Plenary Speakers

Dr. Todd Younkin
President and CEO
Semiconductor Research Corporation
 

RFIC 2023 Plenary Talk #1
"The Roaring 20s: A Renaissance for the Semiconductor Industry?"

Abstract:

Dr. Younkin will share his vision for the future of global semiconductor technologies and design, especially those that will enable future RFIC breakthroughs. Dr. Younkin will discuss the status of government investments and opportunities arising from the CHIPS and SCIENCE ACT of 2022, Korea’s K-Belt strategy, Europe’s CHIPS ACT, and more. Dr. Younkin leads a global research agenda of about $100M annually, supported by ~3k academic and industrial researchers, 27 international companies, and 3 U.S. government agencies (DARPA, NSF, and NIST). They have defined the opportunities for future compute and communication systems, as outlined by SRC’s 2030 Decadal Plan for Semiconductors, and are now working with over 90 organizations to define the semiconductor hardware opportunities that will deliver that required system performance, via the NIST Microelectronic and Advanced Packaging Technologies (MAPT) Roadmap, awarded in April 2022 and scheduled for completion by September 2023.

Speaker Bio:

Dr. Todd Younkin is a talented and seasoned executive with more than 20 years of experience in technology innovation.
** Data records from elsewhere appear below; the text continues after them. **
(** * statsd metric pipeline: CountMetricProducer, activations and the pull scheduler

    A shallow embedding of

    - [MetricProducer.cpp]: the per-event pipeline common to all metric
      producers, the activation life cycle and its persistence;
    - [CountMetricProducer.cpp]: the count aggregate, the dimension
      guardrail, bucket rotation and report assembly;
    - [StatsPullerManager.cpp]: the alarm-driven pull rotation.

    [int64_t] values are integers in [Z]; every C++ operation on them is
    written with its two's-complement wrap-around ([Int64.add] and friends).
    [std::unordered_map] is a [gmap]; the ordered receiver table of the pull
    manager is an association list, traversed in list order.

    The file has two parts: the embedding (definitions only), then the
    properties proved about it. *)

From stdpp Require Import base numbers option list gmap fin_maps.
From Stdlib Require Import ZArith Lia.

Local Open Scope Z_scope.

(** * Part I: the embedding *)

(** ** Fixed-width integers *)

Module Int64.

Definition min_signed : Z := - 2 ^ 63.
Definition max_signed : Z := 2 ^ 63 - 1.

(** The value an [int64_t] holds after an operation whose mathematical
    result is [x]. *)
Definition wrap (x : Z) : Z := (x + 2 ^ 63) mod 2 ^ 64 - 2 ^ 63.

Definition in_range (x : Z) : Prop := min_signed <= x <= max_signed.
His extensive Research and Development experience spans Intel’s 0.18 mm to 5 nm nodes with technical contributions in novel materials, nanotechnology, integration, advanced lithography, and integrated photonics. Todd brings a wealth of expertise with strengths in areas such as cultivating relationships with strategic partners, entrepreneurship and investment strategies, technology innovation, operational excellence, and talent management. He has spent much of his career working alongside young minds that are aspiring to influence the ever-changing world of smart and autonomous electronics. He has built programs from the ground up, leveraging his entrepreneurial leadership to drive new business development that has generated multi-millions in funding. He has been a key contributor in introducing new technology advances and starting new global research in the U.S., Europe, and Asia. Dr. Younkin holds a Ph.D. from the California Institute of Technology in Pasadena, California. He completed his Bachelor of Science at the University of Florida in Gainesville, Florida. He aspires to continue to influence the next generation of technology and inventors, bringing ideas and investors together to drive heterogeneous electronic solutions that will deliver a smarter, shared future.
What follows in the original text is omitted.